細菌的代謝可以產生許多活性物質，比如抗生素、維生素、細菌素、毒素、色素以及各種代謝小分子，它們是非常重要的天然產物資源。發現新的生物活性分子以及研究它們的作用機理對於疾病的發生髮展及其治療具有重要的醫學套用價值。但是目前傳統的平板培養分離的研究方法具有通量低、試劑消耗大，不能進行細菌和動物細胞共培養等缺陷，極大地限制了細菌代謝的研究。微流控是一種精確控制和操控微尺度流體的技術，具有體積小、消耗低、裝置小等特點，可以實現微型化、集成化和自動化的高通量分析。本課題首先以放線菌為研究對象，開發了放線菌單個孢子包裹微流控液滴高通量形成晶片，在微流控液滴中進行放線菌孢子的萌發和培養，並通過螢光激活液滴分選（Fluorescence-activated droplet sorting, FADS）系統對放線菌進行高通量分選，實現放線菌的快速分離。

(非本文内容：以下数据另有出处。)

Definition with_metrics (e : t) (lastRep : option number) (total : number) (count : nat) : t :=
  mk (config e) (sensorAdapter e) (signalProcessor e) (detector e) (scorer e) (state e)
     (sessionStartTime e) lastRep total count
     (recentData e) (consecutivePipelineErrors e) (calls e).

Definition with_sessionStartTime (e : t) (start : option number) : t :=
  mk (config e) (sensorAdapter e) (signalProcessor e) (detector e) (scorer e) (state e)
     start (lastRepTimestamp e) (totalScore e) (scoreCount e)
     (recentData e) (consecutivePipelineErrors e) (calls e).

(** Recording that a callback has been invoked. *)
Definition invoked (e : t) (ev : Event) : t :=
  mk (config e) (sensorAdapter e) (signalProcessor e) (detector e) (scorer e) (state e)
     (sessionStartTime e) (lastRepTimestamp e) (totalScore e) (scoreCount e)
     (recentData e) (consecutivePipelineErrors e) (calls e ++ [ev]).

(** [setState]: the field is written first, then [onStateChange] is called
    (unguarded) when the state changed. *)
Definition setState (cbs : MotionEngineCallbacks) (e : t) (newState : MotionEngineState.t)
  : t * completion unit :=
  let previousState := state e in
  let e1 := with_state e newState in
  if negb (MotionEngineState.eqb previousState newState) then
    (invoked e1 (StateChange newState), onStateChange cbs newState)
  else (e1, Normal tt).

Definition pause (cbs : MotionEngineCallbacks) (e : t) : t * completion unit :=
  match state e with
  | MotionEngineState.active => setState cbs e MotionEngineState.paused
  | _ => (e, Throw (mkError "MotionEngine: Not running"))
  end.

Definition resume (cbs : MotionEngineCallbacks) (e : t) : t * completion unit :=
  match state e with
  | MotionEngineState.paused => setState cbs e MotionEngineState.active
  | _ => (e, Throw (mkError "MotionEngine: Not paused"))
  end.

Definition stop (cbs : MotionEngineCallbacks) (e : t) : t * completion unit :=
  match state e with
  | MotionEngineState.idle | MotionEngineState.stopped => (e, Normal tt)
  | _ =>
      setState cbs (with_sensorAdapter e (SensorAdapter.stop (sensorAdapter e)))
        MotionEngineState.stopped
  end.
(** ** The descending stable sort *)

Lemma insert_desc_perm {A} (key : A -> Z) x l : Permutation (insert_desc key x l) (x :: l).
Proof.
  induction l as [|y l IH]; simpl; [reflexivity|].
  destruct (key y >? key x); [|reflexivity].
  rewrite IH. apply perm_swap.
Qed.

Lemma sorted_desc_perm {A} (key : A -> Z) l : Permutation (sorted_desc key l) l.
Proof.
  induction l as [|x l IH]; simpl; [reflexivity|].
  rewrite insert_desc_perm. constructor. exact IH.
Qed.

Lemma insert_desc_sorted {A} (key : A -> Z) x l :
  StronglySorted (fun a b => key b <= key a) l ->
  StronglySorted (fun a b => key b <= key a) (insert_desc key x l).
Proof.
  induction l as [|y l IH]; intros Hs; simpl.
  - repeat constructor.
  - apply StronglySorted_inv in Hs as [Hs Hy].
    destruct (Z.gtb_spec (key y) (key x)) as [Hgt|Hle].
    + constructor; [apply IH, Hs|].
      apply List.Forall_forall. intros z Hz.
      apply (Permutation_in _ (insert_desc_perm key x l)) in Hz.
      destruct Hz as [<-|Hz]; [lia|].
      rewrite List.Forall_forall in Hy. apply Hy, Hz.
    + constructor; [constructor; assumption|].
      constructor; [exact Hle|].
      rewrite List.Forall_forall in Hy |- *. intros z Hz. specialize (Hy z Hz). lia.
Qed.

Lemma sorted_desc_sorted {A} (key : A -> Z) l :
  StronglySorted (fun a b => key b <= key a) (sorted_desc key l).
Proof.
  induction l as [|x l IH]; simpl; [constructor|]. apply insert_desc_sorted, IH.
Qed.

(** ** [score_songs], characterised *)

Lemma score_songs_eq database hashes :
  score_songs database hashes
  = sorted_desc result_score
      (map (fun sm0 => (fst sm0, max_score (count_offsets (snd sm0))))
           (collect_matches database hashes)).
Proof.
  unfold score_songs, dict_items.
  rewrite song_scores_map by apply collect_matches_NoDup. reflexivity.
Qed.

Lemma extend_None_Some {A} (l ms : list A) : extend None l = Some ms -> ms = l /\ l <> [].
Proof.
  destruct l as [|x l]; simpl; [discriminate|].
  intros [= <-]. split; [reflexivity|discriminate].
Qed.

Lemma elem_of_score_songs database hashes song r :
  (song, r) ∈ score_songs database hashes
  <-> matched_triples database hashes song <> []
      /\ r = max_score (count_offsets (matched_triples database hashes song)).
Proof.
  rewrite score_songs_eq. rewrite (sorted_desc_perm result_score _).
  rewrite list_elem_of_fmap. split.
  - intros [[s ms] [Heq Hin]]. simpl in Heq. injection Heq as -> ->.
    apply (elem_dict_get _ _ _ (collect_matches_NoDup database hashes)) in Hin.
    rewrite collect_matches_get in Hin.
    apply extend_None_Some in Hin as [-> Hne]. auto.
  - intros [Hne ->]. exists (song, matched_triples database hashes song).
    split; [reflexivity|]. apply dict_get_elem. rewrite collect_matches_get.
    destruct (matched_triples database hashes song); [contradiction|reflexivity].
Qed.

Lemma score_songs_positive (database : Database) (hashes : dict Z HashEntry)
    (song : SongId) (off sc : Z) :
  (song, (off, sc)) ∈ score_songs database hashes -> 0 < sc.
Proof.
  intros Hin. apply elem_of_score_songs in Hin as [Hne Hr].
  destruct (max_score_counts _ Hne) as (Hpos & _). rewrite <- Hr in Hpos. exact Hpos.
Qed.

(** ** Scoring: the modal offset *)

(** C2.  Every [(song, (best_offset, score))] in the output of [score_songs]
    has [score] equal to the number of matched triples of that song whose
    offset [ref_time - sample_time] is [best_offset]; no offset has more
    triples (so [score] is the maximal bucket of the offset histogram); and
    [best_offset] is the first offset of maximal count in iteration order:
    every triple met before the first triple of offset [best_offset] has an
    offset with strictly fewer triples. *)
Theorem score_songs_modal_offset (database : Database) (hashes : dict Z HashEntry)
    (song : SongId) (best_offset score : Z) :
  (song, (best_offset, score)) ∈ score_songs database hashes ->
  let matches := matched_triples database hashes song in
  score = offset_count best_offset matches
  /\ 0 < score
  /\ (forall d, offset_count d matches <= score)
  /\ exists pre m post,
       matches = pre ++ m :: post /\ triple_delta m = best_offset
       /\ forall m', m' ∈ pre -> offset_count (triple_delta m') matches < score.
Proof.
  intros Hin matches. apply elem_of_score_songs in Hin as [Hne Hr].
  fold matches in Hne, Hr.
  destruct (max_score_counts matches Hne) as (Hpos & Hall & os1 & os2 & Hsplit & _).
  pose proof (max_score_first matches Hne) as Hfirst.
  rewrite <- Hr in Hpos, Hall, Hsplit, Hfirst. simpl in Hpos, Hall, Hfirst.
  assert (Hbucket : (best_offset, score) ∈ count_offsets matches).
  { rewrite Hsplit. apply elem_of_app. right. left. }
  apply count_offsets_elem in Hbucket as [Hsc _].
  split; [exact Hsc|]. split; [exact Hpos|]. split; [|exact Hfirst].
  intros d. pose proof (offset_count_nonneg d matches) as Hnn.
  destruct (Z.eq_dec (offset_count d matches) 0) as [Hz|Hnz]; [lia|].
  apply (Hall d). apply count_offsets_elem. split; [reflexivity|lia].
Qed.

Lemma score_songs_modal_offset_witness :
  let matches := matched_triples db_two_songs query_two_songs (Some 0) in
  (Some 0, (3, 2)) ∈ score_songs db_two_songs query_two_songs
  /\ 2 = offset_count 3 matches
  /\ 0 < 2
  /\ (forall d, offset_count d matches <= 2)
  /\ exists pre m post,
       matches = pre ++ m :: post /\ triple_delta m = 3
       /\ forall m', m' ∈ pre -> offset_count (triple_delta m') matches < 2.
Proof.
  assert (Hin : (Some 0, (3, 2)) ∈ score_songs db_two_songs query_two_songs)
    by (apply list_elem_of_In; vm_compute; left; reflexivity).
  split; [exact Hin|].
  exact (score_songs_modal_offset db_two_songs query_two_songs (Some 0) 3 2 Hin).
Defined.

(** ** Scoring: order, omission of unmatched songs, empty results *)

Lemma collect_matches_no_collision (database : Database) (hashes : dict Z HashEntry) :
  (forall h e, (h, e) ∈ hashes -> default [] (dict_get h database) = []) ->
  collect_matches database hashes = [].
Proof.
  unfold collect_matches, dict_items. intros Hnone.
  assert (Hgen : forall sm : dict SongId (list MatchTriple),
             fold_left
               (fun song_matches '(hash_val, (sample_time, _)) =>
                  match dict_get hash_val database with
                  | Some match_list =>
                      fold_left
                        (fun song_matches '(ref_time, song_index) =>
                           dict_append song_index (hash_val, sample_time, ref_time)
                                       song_matches)
                        match_list song_matches
                  | None => song_matches
                  end)
               hashes sm = sm); [|apply Hgen].
  induction hashes as [|[h [st sid]] hashes IH]; intros sm; simpl; [reflexivity|].
  assert (Hh : default [] (dict_get h database) = []) by (apply (Hnone h (st, sid)); left).
  destruct (dict_get h database) as [ml|]; simpl in Hh.
  - subst ml. simpl. apply IH. intros h' e' Hin. apply (Hnone h' e'). right. exact Hin.
  - apply IH. intros h' e' Hin. apply (Hnone h' e'). right. exact Hin.
Qed.
(* ===== verification/_CoqProject ===== *)
-Q . S2P
Prelude.v
Runtime.v
Floats.v
Geometry.v
Criteria.v
UpdatePolicy.v
Provider.v
Interleaving.v
Property.v
Settings.v
Fusion.v
Engine.v
Session.v
Serving.v
Service.v
Synchronisation.v
Applications.v
RadioCell.v
Ofono.v
AndroidHal.v
Chipset.v
GpsConf.v
Codec.v
Client.v
Updates.v
Connectivity.v
GeoSource.v
Endian.v
Sntp.v
Remote.v
Daemon.v
Harvester.v
ServiceProcess.v
System.v
Providers.v
Skyhook.v
(** C25: the runtime comes to rest. From any reachable state the threads cannot go on for
    ever without a new task or a call of the owner; where they rest, every task that was
    dispatched to a started pool has begun and no worker executes any; and a runtime that
    is being stopped only rests when [stop] has returned, all workers have left their loops
    and no task has begun since. *)
Theorem pool_comes_to_rest (pool_size : nat) (s : State) :
  reachable pool_size s ->
  Acc (fun s' s => internal pool_size s s') s /\
  forall s', rtc (internal pool_size) s s' -> at_rest pool_size s' ->
  (owner s = started -> 0 < pool_size ->
     begun s' = posted s /\ waiting (service s') = [] /\ Forall (fun w => w = inside) (workers s')) /\
  (stopped (service s) = true ->
     owner s' = joined /\ Forall (fun w => w = left_) (workers s') /\ begun s' = begun s).
Proof.
  intros Hr. split; [apply internal_terminates|]. intros s' Hs Hrest.
  pose proof (pool_invariant_reachable _ _ (internal_reachable _ _ _ Hr Hs)) as Hi. split.
  - intros Ho Hp. destruct (internal_keeps _ _ _ Ho Hs) as [Ho' <-].
    pose proof (inv_owner _ _ Hi) as Hown. rewrite Ho' in Hown. destruct Hown as [Es En].
    assert (Hw : Forall (fun w => w = inside) (workers s')).
    { apply Forall_lookup. intros i w Hw. destruct (worker_at_rest _ _ _ _ Hrest Hw) as [[-> _]| ->]; [done|].
      pose proof (inv_left _ _ Hi (list_elem_of_lookup_2 _ _ _ Hw)). congruence. }
    assert (E : waiting (service s') = []).
    { destruct (waiting (service s')) as [|t ts] eqn:Ew; [done|]. exfalso.
      destruct (take_ready (service s') t ts Es (not_busy_at_rest _ _ Hi Hrest) Ew) as [c Ec].
      destruct (lookup_lt_is_Some_2 (workers s') 0) as [w Hw0]; [lia|].
      destruct (worker_at_rest _ _ _ _ Hrest Hw0) as [(_ & _ & En')| ->]; [congruence|].
      apply list_elem_of_lookup_2 in Hw0. rewrite Forall_forall in Hw. by specialize (Hw _ Hw0). }
    split_and!; [|done..]. by rewrite (inv_queue _ _ Hi), E, app_nil_r.
  - intros Hst. destruct (internal_begun_rtc _ _ _ Hst Hs) as [Eb Es].
    destruct (rest_joined _ _ Hi Hrest Es) as [Ho Hl]. by split_and!.
Qed.
End Pool.

(** A context that is a queue. *)
Record Queue : Type := MkQueue { queued : list nat; is_busy : bool; is_stopped : bool }.
#[local] Instance queue_context : IoContext Queue nat := {|
  fresh_context := MkQueue [] false false;
  post t c := MkQueue (queued c ++ [t]) (is_busy c) (is_stopped c);
  take_next c := match queued c with
                 | t :: ts => if is_busy c || is_stopped c then None else Some (t, MkQueue ts true (is_stopped c))
                 | [] => None
                 end;
  finish c := MkQueue (queued c) false (is_stopped c);
  stop_context c := MkQueue (queued c) (is_busy c) true;
  stopped c := is_stopped c;
  waiting c := queued c;
  busy c := is_busy c
|}.
#[local] Instance queue_context_laws : IoContextLaws Queue nat.
Proof.
  split; simpl; try done.
  - intros [[|t ts] [] []] t' c'; simpl; try done. by intros [= <- <-].
  - intros [q b st] t ts; simpl. intros -> -> ->. eauto.
Qed.
Lemma leads_start (c : Cell W Z) start :
  stable P c -> leads P start P -> leads P (start_updates c start) P.
Proof.
  intros Hc Hs. unfold start_updates. leads_steps. apply leads_if; [apply leads_skip|].
  eapply leads_bind; [by apply leads_increment|]. intros n'. auto with ls.
Qed.
Lemma leads_stop (c : Cell W Z) stop :
  stable P c -> leads P stop P -> leads P (stop_updates c stop) P.
Proof.
  intros Hc Hs. unfold stop_updates. leads_steps. apply leads_if; [apply leads_skip|].
  eapply leads_bind; [by apply leads_decrement|]. intros n'. auto with ls.
Qed.

Lemma leads_request c r : obeys c -> leads P (request c r) P.
Proof. intros []. destruct r as [[]|[]]; simpl; by (apply leads_start || apply leads_stop). Qed.

(** All three counters at once. *)
Definition set_counters (c : Controller W) (z : Z) (w : W) : W :=
  wr (velocity_updates_counter c) z (wr (heading_updates_counter c) z (wr (position_updates_counter c) z w)).

Lemma leads_enable c : (forall w, P w -> Q (set_counters c 0 w)) -> leads P (enable c) Q.
Proof. intros HPQ w Hw. exists tt, (set_counters c 0 w). split; [done|by apply HPQ]. Qed.

Lemma leads_disable c :
  obeys c -> (forall w, P w -> Q (set_counters c our_magic_disabling_value w)) -> leads P (disable c) Q.
Proof.
  intros [] HPQ. unfold disable. do 6 (eapply leads_bind; [solve [auto with ls]|intros ?]).
  intros w Hw. exists tt, (set_counters c our_magic_disabling_value w). split; [reflexivity|by apply HPQ].
Qed.
End Obeys.

(** What a request does to a controller that is not disabled. *)
Lemma request_effect r w :
  0 <= counter_of (stream r) (counters w) ->
  INT_MIN <= counter_of (stream r) (counters w) + change r <= INT_MAX ->
  let k := stream r in
  let n := counter_of k (counters w) in
  exec (request standalone r) w =
  MkStandalone (set_counter k (n + change r) (counters w))
               (log w ++ match r with
                         | Start _ => if n + 1 =? 1 then [r] else []
                         | Stop _ => if n - 1 =? 0 then [r] else []
                         end).
Proof.
  destruct w as [[p h v] l]. intros Hn Hr.
  destruct r as [[]|[]]; simpl in *; unfold_m; unfold start_position_updates,
    stop_position_updates, start_heading_updates, stop_heading_updates, start_velocity_updates,
    stop_velocity_updates, start_updates, stop_updates, increment, decrement; unfold_m;
    repeat match goal with |- context [?x <? 0] => replace (x <? 0) with false by lia end;
    simpl; rewrite wrap_s32_small by lia; case_bool; simpl; by rewrite ?app_nil_r.
Qed.

(** A disabled stream ignores every request. *)
Lemma request_disabled r w :
  counter_of (stream r) (counters w) < 0 -> exec (request standalone r) w = w.
Proof.
  destruct w as [[p h v] l]. intros Hn.
  destruct r as [[]|[]]; simpl in *; unfold_m; unfold start_position_updates,
    stop_position_updates, start_heading_updates, stop_heading_updates, start_velocity_updates,
    stop_velocity_updates, start_updates, stop_updates; unfold_m;
    repeat match goal with |- context [?x <? 0] => replace (x <? 0) with true by lia end; done.
Qed.

Lemma edge_call r n :
  0 <= n -> 0 <= n + change r ->
  edge (stream r) n (n + change r) =
  match r with
  | Start _ => if n + 1 =? 1 then [r] else []
  | Stop _ => if n - 1 =? 0 then [r] else []
  end.
Proof.
  intros. unfold edge. destruct r; simpl in *;
    destruct (Z.ltb_spec 0 n); destruct (Z.ltb_spec 0 (n + 1)); destruct (Z.eqb_spec (n + 1) 1);
    destruct (Z.ltb_spec 0 (n + -1)); destruct (Z.eqb_spec (n - 1) 0); try done; lia.
Qed.

Lemma edges_ext f g rs : (forall k, f k = g k) -> edges f rs = edges g rs.
Proof.
  revert f g. induction rs as [|r rs IH]; intros f g E; simpl; [done|].
  rewrite !E. f_equal. apply IH. intros k. by rewrite E.
Qed.

Lemma run_cons r rs w : run (r :: rs) w = run rs (exec (request standalone r) w).
Proof. done. Qed.

(** The counting invariant along a run, from any state whose counts are known. *)
Lemma run_counts rs w :
  (forall k n, 0 <= counter_of k (counters w) + observers k (take n rs) <= INT_MAX) ->
  let w' := run rs w in
  (forall k, counter_of k (counters w') = counter_of k (counters w) + observers k rs) /\
  log w' = log w ++ edges (fun k => counter_of k (counters w)) rs.
Proof.
  revert w. induction rs as [|r rs IH]; intros w H; cbv zeta; rewrite ?run_cons.
  { split; [intros; simpl; unfold run; simpl; lia|simpl; by rewrite app_nil_r]. }
  pose proof (H (stream r) 0%nat) as H0. pose proof (H (stream r) 1%nat) as H1. simpl in H0, H1.
  rewrite decide_True in H1 by done. unfold INT_MAX in *.
  rewrite request_effect by (unfold INT_MIN, INT_MAX; lia).
  rewrite <- edge_call by lia.
  match goal with |- context [run rs ?w1] => destruct (IH w1) as [IHc IHl] end.
  { intros k n. specialize (H k (S n)). simpl in H. simpl. destruct (decide (stream r = k)) as [<-|Hne].
    - rewrite counter_set_eq. lia.
    - rewrite counter_set_ne by done. lia. }
  split.
  - intros k. rewrite IHc. simpl. destruct (decide (stream r = k)) as [<-|Hne].
    + rewrite counter_set_eq. lia.
    + rewrite counter_set_ne by done. lia.
  - rewrite IHl. simpl. rewrite <- app_assoc. do 2 f_equal.
    apply edges_ext. intros k. case_decide as E; [subst; by rewrite counter_set_eq|].
    by rewrite counter_set_ne.
Qed.

Lemma disable_effect p h v l :
  exec (disable standalone) (MkStandalone (MkCounters p h v) l) =
  MkStandalone disabled_counters
    (l ++ (if 0 <? p then [Stop Position] else [])
       ++ (if 0 <? h then [Stop Heading] else [])
       ++ (if 0 <? v then [Stop Velocity] else [])).
Proof.
  unfold disable. unfold_m.
  destruct (0 <? p); simpl; (destruct (0 <? h); simpl; (destruct (0 <? v); simpl));
    by rewrite <- ?app_assoc, ?app_nil_r.
Qed.

(** * Properties *)

(** C1: the controller refines observer counting.  After any well bracketed
    sequence of start and stop requests each counter is the number of observers,
    [are_*_updates_running] says whether there is one, and the provider has been
    called exactly at the edges: started when the first observer of a stream
    arrives, stopped when the last one leaves. *)
Theorem controller_counts_observers (rs : list Call) :
  well_bracketed rs ->
  let w := run rs fresh in
  (forall k, counter_of k (counters w) = observers k rs) /\
  are_position_updates_running standalone w = (0 <? observers Position rs) /\
  are_heading_updates_running standalone w = (0 <? observers Heading rs) /\
  are_velocity_updates_running standalone w = (0 <? observers Velocity rs) /\
  log w = edges (fun _ => 0) rs.
Proof.
  intros H w. destruct (run_counts rs fresh) as [Hc Hl].
  { intros k n. specialize (H k n). by destruct k. }
  assert (forall k, counter_of k (counters w) = observers k rs) as Hk.
  { intros k. subst w. rewrite Hc. by destruct k. }
  split; [done|].
  pose proof (Hk Position) as E1. pose proof (Hk Heading) as E2. pose proof (Hk Velocity) as E3.
  split_and!.
  - by rewrite <- E1.
  - by rewrite <- E2.
  - by rewrite <- E3.
  - subst w. rewrite Hl. simpl. apply edges_ext. by intros [].
Qed.

Definition two_clients : list Call :=
  [Start Position; Start Position; Start Velocity; Stop Position; Stop Position].

Lemma two_clients_bracketed : well_bracketed two_clients.
Proof.
  intros k n. do 6 (destruct n as [|n]; [destruct k; vm_compute; split; intros [=]|]).
  destruct n, k; vm_compute; split; intros [=].
Qed.

Lemma controller_counts_observers_witness :
  well_bracketed two_clients /\
  log (run two_clients fresh) = [Start Position; Start Velocity; Stop Position].
Proof.
  split; [exact two_clients_bracketed|].
  destruct (controller_counts_observers two_clients two_clients_bracketed) as (_ & _ & _ & _ & E).
  exact E.
Defined.

(** C21: disabling stops exactly the running streams, in the order position, heading,
    velocity, and afterwards no request reaches the provider or changes a counter
    until the controller is enabled again ("subsequent calls to start* methods
    fail"). *)
Theorem disable_stops_and_ignores (w : Standalone) (rs : list Call) :
  let w' := exec (disable standalone) w in
  counters w' = disabled_counters /\
  log w' = log w ++ (if 0 <? c_position (counters w) then [Stop Position] else [])
                 ++ (if 0 <? c_heading (counters w) then [Stop Heading] else [])
                 ++ (if 0 <? c_velocity (counters w) then [Stop Velocity] else []) /\
  run rs w' = w' /\
  exec (enable standalone) (run rs w') = MkStandalone initial_counters (log w').
Proof.
  destruct w as [[p h v] l]. cbv zeta. rewrite disable_effect. simpl.
  set (w' := MkStandalone _ _).
  assert (run rs w' = w') as Hr.
  { induction rs as [|r rs IH]; [done|].
    rewrite run_cons, request_disabled; [done|]. by destruct r as [[]|[]]. }
  split_and!; [done..|]. by rewrite Hr.
Qed.

(** one stop request without an observer takes the counter to the value that
    means "disabled": from then on the stream ignores every observer, although
    nobody disabled the provider. *)
Theorem unmatched_stop_disables (k : Kind) (w : Standalone) (rs : list Call) :
  counter_of k (counters w) = 0 ->
  Forall (fun r => stream r = k) rs ->
  let w' := run (Stop k :: rs) w in
  counter_of k (counters w') = our_magic_disabling_value /\ log w' = log w.
Proof.
  intros H0 Hrs. cbv zeta. rewrite run_cons, request_effect; simpl; rewrite ?H0; [|done..].
  set (w1 := MkStandalone _ _).
  assert (run rs w1 = w1) as Hr.
  { assert (counter_of k (counters w1) = -1) as E by (subst w1; simpl; by rewrite counter_set_eq).
    clearbody w1. induction Hrs as [|r rs Hs _ IH]; [done|].
    rewrite run_cons, request_disabled; [done|]. by rewrite Hs, E. }
  rewrite Hr. subst w1; simpl. rewrite counter_set_eq. by rewrite app_nil_r.
Qed.

Lemma unmatched_stop_disables_witness :
  counter_of Heading (counters fresh) = 0 /\
  Forall (fun r => stream r = Heading) [Start Heading] /\
  log (run [Stop Heading; Start Heading] fresh) = [].
Proof.
  assert (Forall (fun r => stream r = Heading) [Start Heading]) as HF by (repeat constructor).
  split; [reflexivity|]. split; [exact HF|].
  exact (proj2 (unmatched_stop_disables Heading fresh [Start Heading] eq_refl HF)).
Defined.

(** disabling and enabling a controller while an observer holds a stream loses
    that observer: its later stop request disables the stream. *)
Theorem disable_enable_loses_observer (k : Kind) (l : list Call) :
  let held := run [Start k] (MkStandalone initial_counters l) in
  let cycled := exec (enable standalone) (exec (disable standalone) held) in
  counter_of k (counters cycled) = 0 /\
  counter_of k (counters (run [Stop k] cycled)) = our_magic_disabling_value /\
  log (run [Stop k; Start k] cycled) = l ++ [Start k; Stop k].
Proof.
  destruct k; (split; [reflexivity|]); (split; [reflexivity|]);
    (etransitivity; [reflexivity|]); simpl; by rewrite <- app_assoc.
Qed.

End Controller.
Lemma set_engine_state_depth bottom bottom' n n' st :
  set_engine_state_fuel requirements reaction bottom (2 + n) st
  = set_engine_state_fuel (S := S) requirements reaction bottom' (2 + n') st.
Proof.
  apply functional_extensionality. intros w.
  change (2 + n)%nat with (Datatypes.S (Datatypes.S n)).
  change (2 + n')%nat with (Datatypes.S (Datatypes.S n')).
  assert (forall s, engine_state_slot requirements reaction
            (set_engine_state_fuel (S := S) requirements reaction bottom (Datatypes.S n)) s =
          engine_state_slot requirements reaction
            (set_engine_state_fuel requirements reaction bottom' (Datatypes.S n')) s) as E.
  { intros s. unfold engine_state_slot. f_equal. apply functional_extensionality. intros a.
    destruct s; [|done..].
    by rewrite (tracking_controller_ext _
                  (set_engine_state_fuel requirements reaction bottom' (Datatypes.S n')))
      by (intros; by apply fuel_on_active). }
  cbn [set_engine_state_fuel] in *. unfold assign. unfold_m.
  destruct (emits neqb _ st); [|done]. by rewrite E.
Qed.

(** ** Effects *)

Lemma set_node_twice a n m (w : W) : set_node a n (set_node a m w) = set_node a n w.
Proof. unfold set_node; simpl. by rewrite insert_insert_eq. Qed.

Lemma enable_effect set a (w : W) :
  enable (tracking_controller reaction set a) w =
  (Ok tt, set_node a (MkNode initial_counters (state (node w a)) (impl (node w a))) w).
Proof.
  unfold enable. unfold_m. by rewrite ?node_set_eq, ?set_node_twice; simpl;
    rewrite ?node_set_eq, ?set_node_twice.
Qed.

(** Disabling a controller whose streams are idle. *)
Lemma disable_idle_effect set a (w : W) :
  c_position (own (node w a)) <= 0 -> c_heading (own (node w a)) <= 0 ->
  c_velocity (own (node w a)) <= 0 ->
  disable (tracking_controller reaction set a) w =
  (Ok tt, set_node a (MkNode disabled_counters (state (node w a)) (impl (node w a))) w).
Proof.
  intros Hp Hh Hv. unfold disable. unfold_m.
  replace (0 <? c_position (own (node w a))) with false by lia. simpl.
  replace (0 <? c_heading (own (node w a))) with false by lia. simpl.
  replace (0 <? c_velocity (own (node w a))) with false by lia. simpl.
  by rewrite ?node_set_eq, ?set_node_twice; simpl; rewrite ?node_set_eq, ?set_node_twice.
Qed.

(** ** The engine state follows the providers *)

(** The engine state is what [provider_state_changed] assigns. *)
Definition follows (w : W) : Prop :=
  engine_state (configuration w) = if any_active w then active else on.

(** [P] does not look at the providers' own counters and events. *)
Record deaf (P : W -> Prop) : Prop := {
  deaf_impl : forall a, stable P (impl_cell a);
  deaf_event : forall e w, P w -> P (log_event e w)
}.

(** Nor at the settings. *)
Record indifferent (P : W -> Prop) : Prop := {
  ind_deaf : deaf P;
  ind_settings : forall s w, P w -> P (set_settings s w)
}.

Lemma preserves_perform P e : deaf P -> preserves P (perform (S := S) reaction e).
Proof.
  intros []. unfold perform. apply preserves_bind; [auto with ls|]. intros _.
  case_match; auto with ls.
Qed.

Lemma stable_focus {A} P (outer : Cell W Counters) (inner : Cell Counters A) :
  stable P outer -> stable P (focus outer inner).
Proof. intros Ho a w Hw. apply (Ho _ w Hw). Qed.

Lemma keeps_impl P a : deaf P -> keeps P (impl_controller (S := S) reaction a).
Proof.
  intros Hi. pose proof (deaf_impl _ Hi a).
  split; simpl; auto using stable_focus, preserves_perform.
Qed.

Lemma preserves_for_each_provider P f :
  (forall a, preserves P (f a)) -> preserves P (for_each_provider (S := S) f).
Proof.
  intros Hf. unfold for_each_provider. apply preserves_bind; [auto with ls|]. intros ps.
  apply preserves_for_each. intros a _. apply preserves_try; auto with ls.
Qed.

為了能更好地研究細菌代謝活性小分子，我們又開發了一個細菌細胞與腸道細胞共培養的晶片模型，這個體外模型可以很好地模擬腸道細胞的結構、吸收、運輸、病理生理特徵以及與關鍵微生物的共生。本項目開發出的兩種晶片對活性天然產物的發現篩選以及藥物代謝、腸道微生物代謝疾病等方面具有重要意義。